Setelah Airi mengambil kertas formulir itu dengan kebisuan, Kai pergi begitu saja tanpa menunggu ucapan terima kasih dari mulut Airi. Dilihatnya Kai sudah menghilang dari pandangan, Airi langsung menatap kertas itu dan tersenyum gemas.

“Airi!” teriak seseorang. Tepatnya dua orang yang cukup membuat lamunan Airi tentang Kai buyar.

“Lama sekali. Ayo ke cafeteria, kami sudah sangat kelaparan.” Eluh Nara.

Dengan begitu saja kedua sahabat ini menggamit tangan Airi dan menarik ke arah cafeteria. Kai ada disana bersama beberapa pemain basket lainnya. Airi menduga merekalah yang dibilang Nara sebagai keempat sahabat Kai. Kali ini, ketika mata mereka bertemu, Airi menahan tatapannya. Pikirannya menjadi benar-benar kosong saat memandang Kai. Tidak ada yang ia pikirkan selain matanya yang begitu sempurna.

Anehnya Airi merasa iri pada para pemain basket itu. Mereka dengan mudah bisa melihat senyuman Kai dari jarak yang sangat dekat. Kai berbeda sekali jika sedang bersama teman-temannya. Ia tak sungkan untuk mengeluarkan senyuman yang lebar ketika melihat kekonyolan dua orang temannya yang sedang memperebutkan sekaleng soda.

Ternyata Nara dan Jihyun mengetahui ketertarikan Airi pada Kai dan memutuskan memberi nasihat tanpa diminta. “Kurasa Kai bukan tipemu,” kata Jihyun sambil memutar-mutar rambut cokelatnya saat mereka sedang mengantre di kantin.

Airi berdiri dekat dengan dua temannya supaya tidak terdengar oleh siswa yang bersemangat untuk sampai di konter. Ia berusaha mengabaikan siku yang menusukknya, juga cairan lengket di lantai akibat minuman yang tumpah, hanya mendengarkan ucapan Jihyun.

“Apa maksutmu?” tanyanya.

“Jujur saja, Kai memang namja paling populer dan keren. Tapi, semua orang tahu, Kai itu biang masalah. Para yeoja yang menaksirnya harus menelan pil pahit. Aku hanya memperingatkan.”

“Sepertinya Kai bukan orang yang kejam,” Airi berusaha menahan dorongan untuk membela Kai meskipun ia belum terlalu mengenalnya.

“Begini, Airi, jatuh cinta pada Kai hanya akan membuatmu sakit hati. Itu fakta.”

“Kau pakar tentang dirinya, ya?” selidik Airi.

Nara mengambil alih kali ini. “Bukankah sudah kuceritakan pengalaman pahitnya dengan Kai?”

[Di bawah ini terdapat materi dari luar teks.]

(** X10: the generator processes the ticks selected before the first
    [ctx.Done()] and none after it.  For [n] such ticks it has made [4 n]
    spans and ended as many, logged [n] times and slept [n] times 225 ms.  It
    creates its ticker once, and stops it once when it returns; it returns
    exactly when [ctx.Done()] is selected, and otherwise waits with the
    ticker running. *)
Theorem X10_generator_work (ctx : Generator.span_ctx)
        (sel : list Generator.selected) :
  let r := Generator.produceTraces ctx sel Generator.start in
  let n := Generator.processed sel in
  let log := Generator.emitted (snd r) in
  fst r = existsb Generator.is_done sel /\
  Generator.number Generator.is_start log = (4 * n)%nat /\
  Generator.number Generator.is_end log = (4 * n)%nat /\
  Generator.number Generator.is_info log = n /\
  Generator.slept (snd r) = Z.of_nat n * (225 * Generator.Millisecond) /\
  Generator.number Generator.is_new_ticker log = 1%nat /\
  Generator.number Generator.is_ticker_stop log = (if fst r then 1 else 0)%nat /\
  hd_error log = Some (Generator.EvNewTicker (3 * Second)) /\
  (fst r = true -> last log (Generator.EvInfo "") = Generator.EvTickerStop).
Proof.
  cbv zeta. unfold Generator.produceTraces.
  pose proof (loop_work ctx sel
                (Generator.emit (Generator.EvNewTicker (3 * Second)) Generator.start)) as H.
  cbv zeta in H. destruct H as (H1 & H2 & H3 & H4 & H5 & H6 & H7 & H8).
  assert (Hhd : hd_error (Generator.emitted
                            (snd (Generator.loop ctx sel
                                    (Generator.emit (Generator.EvNewTicker (3 * Second))
                                                    Generator.start))))
                = Some (Generator.EvNewTicker (3 * Second)))
    by (apply loop_head; reflexivity).
  revert H1 H2 H3 H4 H5 H6 H7 H8 Hhd.
  destruct (Generator.loop ctx sel _) as [b st]. cbn [fst snd].
  intros H1 H2 H3 H4 H5 H6 H7 H8 Hhd.
  unfold Generator.number in *.
  destruct b; cbn [fst snd Generator.emit Generator.emitted Generator.slept];
    rewrite ?filter_app, ?length_app; simpl in *.
  - split; [exact H1 |]. split; [lia |]. split; [lia |]. split; [lia |].
    split; [lia |]. split; [lia |]. split; [lia |]. split.
    + destruct (Generator.emitted st); [discriminate | exact Hhd].
    + intros _. apply last_last.
  - split; [exact H1 |]. split; [lia |]. split; [lia |]. split; [lia |].
    split; [lia |]. split; [lia |]. split; [lia |]. split; [exact Hhd | discriminate].
Qed.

Airi cukup pintar untuk tidak lebih bertanya lagi. Ia sudah cukup banyak belajar tentang pertemanan antar-perempuan. Jadi ia tahu, respons yang terbaik adalah menunjukkan rasa simpati.

 

 

.

.

 

 

Kelas bahasa Perancis akhirnya  tiba. Airi lega karena songsaenim juga baru datang. Kyuhyun-ssaem tidak terlihat atau terkesan Perancis bagi gadis ini. Ia hanya lelaki tinggi dengan tubuh berotot yang tidak terlalu menonjol.

Ruangan kelas begitu kecil dan nyaris penuh. Airi mencari kursi kosong terdekat dan terperangah begitu melihat orang yang duduk tepat di sebelah kursi itu. Jantungnya berdegup kencang saat ia berjalan ke arahnya. Airi menarik nafas dan menenangkan urat syarafnya.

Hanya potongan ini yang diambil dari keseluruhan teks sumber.